***** DATA EXCERPTS *****
(* ===== verification/Wal.v ===== *)
(** * SQLite: the write-ahead log

    A transaction in WAL mode is appended to a log file as frames, each with a
    page and a checksum over everything before it; the last frame of a
    transaction has a commit mark.  After a crash the log is read again and its
    committed part is used.  The module models [walChecksumBytes],
    [walEncodeFrame], [walDecodeFrame], [walFrames] with
    [walRewriteChecksums], [sqlite3WalReadFrame], [sqlite3WalUndo] and
    [walIndexRecover] of [src/api-core/src/db/sqlite3.c], on the index of
    [WalIndex].

    The machine is little-endian.  The file is a list of bytes; writes succeed.
    Handles read through the log ([readLock] is not 0), so that the log is not
    restarted; syncs do not change the file and are left out. *)

From Stdlib Require Import ZArith List Lia Bool.
From S2P Require Import Prelude Varint WalIndex.
Import ListNotations.
#[local] Open Scope Z_scope.

(** ** Constants *)

Definition WAL_FRAME_HDRSIZE : Z := 24.
Definition WAL_HDRSIZE : Z := 32.
Definition WAL_MAGIC : Z := 931071618.
Definition WAL_MAX_VERSION : Z := 3007000.
Definition SQLITE_BIGENDIAN : Z := 0.
Definition SQLITE_MAX_PAGE_SIZE : Z := 65536.
Definition SQLITE_CANTOPEN : Z := 14.

Definition walFrameOffset (iFrame szPage : Z) : Z := WAL_HDRSIZE + (iFrame - 1) * (szPage + WAL_FRAME_HDRSIZE).

(** ** Files *)

Definition size (f : list Z) : Z := Z.of_nat (length f).
Definition slice (off n : Z) (f : list Z) : list Z := firstn (Z.to_nat n) (skipn (Z.to_nat off) f).
(** [sqlite3OsWrite]: a gap is filled with zeros. *)
Definition os_write (c : list Z) (off : Z) (f : list Z) : list Z :=
  firstn (Z.to_nat off) (f ++ repeat 0 (Z.to_nat off - length f)) ++ c ++ skipn (Z.to_nat off + length c) f.
Definition os_truncate (n : Z) (f : list Z) : list Z := firstn (Z.to_nat n) f.

(** ** Checksums *)

(** The words of a buffer, in the byte order of the machine. *)
Fixpoint words (l : list Z) : list Z :=
  match l with
  | a :: b :: c :: d :: l => (a + Z.shiftl b 8 + Z.shiftl c 16 + Z.shiftl d 24) :: words l
  | _ => []
  end.

Definition BYTESWAP32 (x : Z) : Z :=
  u32 (Z.shiftl (Z.land x 255) 24 + Z.shiftl (Z.land x 65280) 8 + Z.shiftr (Z.land x 16711680) 8 + Z.shiftr (Z.land x 4278190080) 24).

Definition cksum_pair (s : Z * Z) (x y : Z) : Z * Z :=
  let s1 := u32 (fst s + u32 (x + snd s)) in
  let s2 := u32 (snd s + u32 (y + s1)) in
  (s1, s2).

Fixpoint cksum_loop (conv : Z -> Z) (ws : list Z) (s : Z * Z) : Z * Z :=
  match ws with
  | x :: y :: ws => cksum_loop conv ws (cksum_pair s (conv x) (conv y))
  | _ => s
  end.

(** The loop over 64 bytes. *)
Fixpoint cksum_unrolled (ws : list Z) (s : Z * Z) : Z * Z :=
  match ws with
  | x1 :: y1 :: x2 :: y2 :: x3 :: y3 :: x4 :: y4 :: x5 :: y5 :: x6 :: y6 :: x7 :: y7 :: x8 :: y8 :: ws =>
    let s := cksum_pair s x1 y1 in let s := cksum_pair s x2 y2 in let s := cksum_pair s x3 y3 in let s := cksum_pair s x4 y4 in
    let s := cksum_pair s x5 y5 in let s := cksum_pair s x6 y6 in let s := cksum_pair s x7 y7 in let s := cksum_pair s x8 y8 in
    cksum_unrolled ws s
  | _ => s
  end.

Definition walChecksumBytes (nativeCksum : bool) (a : list Z) (aIn : Z * Z) : Z * Z :=
  if negb nativeCksum then cksum_loop BYTESWAP32 (words a) aIn
  else if size a mod 64 =? 0 then cksum_unrolled (words a) aIn
  else cksum_loop (fun x => x) (words a) aIn.

(** ** Frames *)

Definition be4 (v : Z) : list Z := sqlite3Put4byte [0; 0; 0; 0] v.
Definition get4 (off : Z) (l : list Z) : Z := sqlite3Get4byte (slice off 4 l).

(** The members of [WalIndexHdr] besides [mxFrame], which [WalIndex] has. *)
Record WalHdr := { nPage : Z; hdr_szPage : Z; aFrameCksum : Z * Z; aSalt : list Z; bigEndCksum : Z }.

(** The frame header and the running checksum. *)
Definition walEncodeFrame (iReCksum : Z) (hd : WalHdr) (iPage nTruncate : Z) (aData : list Z) : list Z * (Z * Z) :=
  let h8 := be4 iPage ++ be4 nTruncate in
  if iReCksum =? 0 then
    let native := bigEndCksum hd =? SQLITE_BIGENDIAN in
    let c := walChecksumBytes native h8 (aFrameCksum hd) in
    let c := walChecksumBytes native aData c in
    (h8 ++ aSalt hd ++ be4 (fst c) ++ be4 (snd c), c)
  else (h8 ++ repeat 0 16, aFrameCksum hd).

Definition bytes_eqb (a b : list Z) : bool := if list_eq_dec Z.eq_dec a b then true else false.

(** Page number and size of the database, if the frame is valid, and the running
    checksum, which is advanced also when it does not match. *)
Definition walDecodeFrame (hd : WalHdr) (aData aFrame : list Z) : option (Z * Z) * (Z * Z) :=
  if negb (bytes_eqb (aSalt hd) (slice 8 8 aFrame)) then (None, aFrameCksum hd)
  else
    let pgno := get4 0 aFrame in
    if pgno =? 0 then (None, aFrameCksum hd)
    else
      let native := bigEndCksum hd =? SQLITE_BIGENDIAN in
      let c := walChecksumBytes native (slice 0 8 aFrame) (aFrameCksum hd) in
      let c := walChecksumBytes native aData c in
      if negb (fst c =? get4 16 aFrame) || negb (snd c =? get4 20 aFrame) then (None, c)
      else (Some (pgno, get4 4 aFrame), c).

(** ** The handle *)

(** [ix] has the index, [mxFrame] and the [mxFrame] of the shared header; [hdr]
    and [shared_hdr] the rest of the private and of the shared header. *)
Record Handle := {
  ix : Writer;
  hdr : WalHdr;
  shared_hdr : WalHdr;
  szPage : Z;
  iReCksum : Z;
  nCkpt : Z;
  truncateOnCommit : bool;
  mxWalSize : Z;
  file : list Z }.

Definition set_ix (x : Writer) (w : Handle) : Handle :=
  {| ix := x; hdr := hdr w; shared_hdr := shared_hdr w; szPage := szPage w; iReCksum := iReCksum w; nCkpt := nCkpt w;
     truncateOnCommit := truncateOnCommit w; mxWalSize := mxWalSize w; file := file w |}.
Definition set_hdr (x : WalHdr) (w : Handle) : Handle :=
  {| ix := ix w; hdr := x; shared_hdr := shared_hdr w; szPage := szPage w; iReCksum := iReCksum w; nCkpt := nCkpt w;
     truncateOnCommit := truncateOnCommit w; mxWalSize := mxWalSize w; file := file w |}.
Definition set_shared (x : WalHdr) (w : Handle) : Handle :=
  {| ix := ix w; hdr := hdr w; shared_hdr := x; szPage := szPage w; iReCksum := iReCksum w; nCkpt := nCkpt w;
     truncateOnCommit := truncateOnCommit w; mxWalSize := mxWalSize w; file := file w |}.
Definition set_re (x : Z) (w : Handle) : Handle :=
  {| ix := ix w; hdr := hdr w; shared_hdr := shared_hdr w; szPage := szPage w; iReCksum := x; nCkpt := nCkpt w;
     truncateOnCommit := truncateOnCommit w; mxWalSize := mxWalSize w; file := file w |}.
Definition set_file (x : list Z) (w : Handle) : Handle :=
  {| ix := ix w; hdr := hdr w; shared_hdr := shared_hdr w; szPage := szPage w; iReCksum := iReCksum w; nCkpt := nCkpt w;
     truncateOnCommit := truncateOnCommit w; mxWalSize := mxWalSize w; file := x |}.
Definition set_first (sz : Z) (w : Handle) : Handle :=
  {| ix := ix w; hdr := hdr w; shared_hdr := shared_hdr w; szPage := sz; iReCksum := iReCksum w; nCkpt := nCkpt w;
     truncateOnCommit := true; mxWalSize := mxWalSize w; file := file w |}.
Definition set_truncate (b : bool) (w : Handle) : Handle :=
  {| ix := ix w; hdr := hdr w; shared_hdr := shared_hdr w; szPage := szPage w; iReCksum := iReCksum w; nCkpt := nCkpt w;
     truncateOnCommit := b; mxWalSize := mxWalSize w; file := file w |}.

Definition with_cksum (c : Z * Z) (hd : WalHdr) : WalHdr :=
  {| nPage := nPage hd; hdr_szPage := hdr_szPage hd; aFrameCksum := c; aSalt := aSalt hd; bigEndCksum := bigEndCksum hd |}.
Definition with_size (n sz : Z) (hd : WalHdr) : WalHdr :=
  {| nPage := n; hdr_szPage := sz; aFrameCksum := aFrameCksum hd; aSalt := aSalt hd; bigEndCksum := bigEndCksum hd |}.

(** [(u16)((szPage&0xff00) | (szPage>>16))] *)
Definition szPage16 (sz : Z) : Z := u16 (Z.lor (Z.land sz 65280) (Z.shiftr sz 16)).

(** ** Writing *)

(** The header of the log file, before the first frame; [rnd] is what
    [sqlite3_randomness] yields for the salt. *)
Definition wal_header (sz nCkpt : Z) (salt : list Z) : list Z :=
  let b := be4 (Z.lor WAL_MAGIC SQLITE_BIGENDIAN) ++ be4 WAL_MAX_VERSION ++ be4 sz ++ be4 nCkpt ++ salt in
  let c := walChecksumBytes true b (0, 0) in
  b ++ be4 (fst c) ++ be4 (snd c).
Definition header_cksum (sz nCkpt : Z) (salt : list Z) : Z * Z :=
  walChecksumBytes true (be4 (Z.lor WAL_MAGIC SQLITE_BIGENDIAN) ++ be4 WAL_MAX_VERSION ++ be4 sz ++ be4 nCkpt ++ salt) (0, 0).

Definition start_log (sz : Z) (rnd : list Z) (w : Handle) : Handle :=
  let salt := if nCkpt w =? 0 then rnd else aSalt (hdr w) in
  let hd := {| nPage := nPage (hdr w); hdr_szPage := hdr_szPage (hdr w); aFrameCksum := header_cksum sz (nCkpt w) salt;
               aSalt := salt; bigEndCksum := SQLITE_BIGENDIAN |} in
  set_file (os_write (wal_header sz (nCkpt w) salt) 0 (file w)) (set_hdr hd (set_first sz w)).

(** [walWriteOneFrame] *)
Definition write_frame (pgno : Z) (data : list Z) (nTruncate iOffset : Z) (w : Handle) : Handle :=
  let (fh, c) := walEncodeFrame (iReCksum w) (hdr w) pgno nTruncate data in
  set_file (os_write data (iOffset + WAL_FRAME_HDRSIZE) (os_write fh iOffset (file w))) (set_hdr (with_cksum c (hdr w)) w).

(** The loop of [walFrames] over the dirty pages: the handle, the last frame, the
    pages that got a new frame and the last of these. *)
Fixpoint write_pages (iFirst nTruncate : Z) (isCommit : bool) (ps : list (Z * list Z)) (w : Handle) (iFrame : Z)
    (added : list Z) (pLast : option (Z * list Z)) : Handle * Z * list Z * option (Z * list Z) :=
  match ps with
  | [] => (w, iFrame, added, pLast)
  | (pgno, data) :: ps =>
    let more := match ps with [] => false | _ => true end in
    let iWrite := if negb (iFirst =? 0) && (more || negb isCommit)
                  then fst (walFindFrame (still (shm (ix w))) (wal (ix w)) pgno) else 0 in
    if negb (iFirst =? 0) && (more || negb isCommit) && (iFirst <=? iWrite) then
      let iOff := walFrameOffset iWrite (szPage w) + WAL_FRAME_HDRSIZE in
      let re := if (iReCksum w =? 0) || (iWrite <? iReCksum w) then iWrite else iReCksum w in
      write_pages iFirst nTruncate isCommit ps (set_file (os_write data iOff (file w)) (set_re re w)) iFrame added pLast
    else
      let iFrame := iFrame + 1 in
      let nDbSize := if isCommit && negb more then nTruncate else 0 in
      write_pages iFirst nTruncate isCommit ps (write_frame pgno data nDbSize (walFrameOffset iFrame (szPage w)) w)
        iFrame (added ++ [pgno]) (Some (pgno, data))
  end.

(** The loop of [walRewriteChecksums]: [n] frames from [iRead]. *)
Fixpoint rewrite_loop (n : nat) (iRead : Z) (w : Handle) : Handle :=
  match n with
  | O => w
  | S n =>
    let iOff := walFrameOffset iRead (szPage w) in
    let aBuf := slice iOff (szPage w + WAL_FRAME_HDRSIZE) (file w) in
    let (fh, c) := walEncodeFrame 0 (hdr w) (get4 0 aBuf) (get4 4 aBuf) (skipn (Z.to_nat WAL_FRAME_HDRSIZE) aBuf) in
    rewrite_loop n (iRead + 1) (set_file (os_write fh iOff (file w)) (set_hdr (with_cksum c (hdr w)) w))
  end.
Definition walRewriteChecksums (iLast : Z) (w : Handle) : Handle :=
  let iCksumOff := if iReCksum w =? 1 then 24 else walFrameOffset (iReCksum w - 1) (szPage w) + 16 in
  let aBuf := slice iCksumOff 8 (file w) in
  let iRead := iReCksum w in
  rewrite_loop (Z.to_nat (iLast - iRead + 1)) iRead (set_re 0 (set_hdr (with_cksum (get4 0 aBuf, get4 4 aBuf) (hdr w)) w)).

(** Padding to the next sector: the last frame again, until [iSyncPoint]. *)
Fixpoint pad_frames (fuel : nat) (pLast : Z * list Z) (nTruncate iOffset iSyncPoint : Z) (w : Handle) (nExtra : nat) : Handle * nat :=
  match fuel with
  | O => (w, nExtra)
  | S fuel =>
    if iOffset <? iSyncPoint then
      pad_frames fuel pLast nTruncate (iOffset + (szPage w + WAL_FRAME_HDRSIZE)) iSyncPoint
        (write_frame (fst pLast) (snd pLast) nTruncate iOffset w) (S nExtra)
    else (w, nExtra)
  end.
(** [sectorSize] is 0 when there is no padding. *)
Definition pad_sector (sectorSize : Z) (pLast : option (Z * list Z)) (nTruncate iFrame : Z) (w : Handle) : Handle * nat :=
  match pLast with
  | Some p =>
    if sectorSize =? 0 then (w, O)
    else
      let iOffset := walFrameOffset (iFrame + 1) (szPage w) in
      pad_frames (Z.to_nat sectorSize) p nTruncate iOffset ((iOffset + sectorSize - 1) / sectorSize * sectorSize) w O
  | None => (w, O)
  end.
*****
### YOUR INSTRUCTIONS
Your task is to restate, word for word, only those lines above that fall between the line holding "transaction has a" and the line holding "Definition cksum_pair (s", inclusive.

### EXERCISE OUTPUT
    transaction has a commit mark.  After a crash the log is read again and its
    committed part is used.  The module models [walChecksumBytes],
    [walEncodeFrame], [walDecodeFrame], [walFrames] with
    [walRewriteChecksums], [sqlite3WalReadFrame], [sqlite3WalUndo] and
    [walIndexRecover] of [src/api-core/src/db/sqlite3.c], on the index of
    [WalIndex].

    The machine is little-endian.  The file is a list of bytes; writes succeed.
    Handles read through the log ([readLock] is not 0), so that the log is not
    restarted; syncs do not change the file and are left out. *)

From Stdlib Require Import ZArith List Lia Bool.
From S2P Require Import Prelude Varint WalIndex.
Import ListNotations.
#[local] Open Scope Z_scope.

(** ** Constants *)

Definition WAL_FRAME_HDRSIZE : Z := 24.
Definition WAL_HDRSIZE : Z := 32.
Definition WAL_MAGIC : Z := 931071618.
Definition WAL_MAX_VERSION : Z := 3007000.
Definition SQLITE_BIGENDIAN : Z := 0.
Definition SQLITE_MAX_PAGE_SIZE : Z := 65536.
Definition SQLITE_CANTOPEN : Z := 14.

Definition walFrameOffset (iFrame szPage : Z) : Z := WAL_HDRSIZE + (iFrame - 1) * (szPage + WAL_FRAME_HDRSIZE).

(** ** Files *)

Definition size (f : list Z) : Z := Z.of_nat (length f).
Definition slice (off n : Z) (f : list Z) : list Z := firstn (Z.to_nat n) (skipn (Z.to_nat off) f).
(** [sqlite3OsWrite]: a gap is filled with zeros. *)
Definition os_write (c : list Z) (off : Z) (f : list Z) : list Z :=
  firstn (Z.to_nat off) (f ++ repeat 0 (Z.to_nat off - length f)) ++ c ++ skipn (Z.to_nat off + length c) f.
Definition os_truncate (n : Z) (f : list Z) : list Z := firstn (Z.to_nat n) f.

(** ** Checksums *)

(** The words of a buffer, in the byte order of the machine. *)
Fixpoint words (l : list Z) : list Z :=
  match l with
  | a :: b :: c :: d :: l => (a + Z.shiftl b 8 + Z.shiftl c 16 + Z.shiftl d 24) :: words l
  | _ => []
  end.

Definition BYTESWAP32 (x : Z) : Z :=
  u32 (Z.shiftl (Z.land x 255) 24 + Z.shiftl (Z.land x 65280) 8 + Z.shiftr (Z.land x 16711680) 8 + Z.shiftr (Z.land x 4278190080) 24).

Definition cksum_pair (s : Z * Z) (x y : Z) : Z * Z :=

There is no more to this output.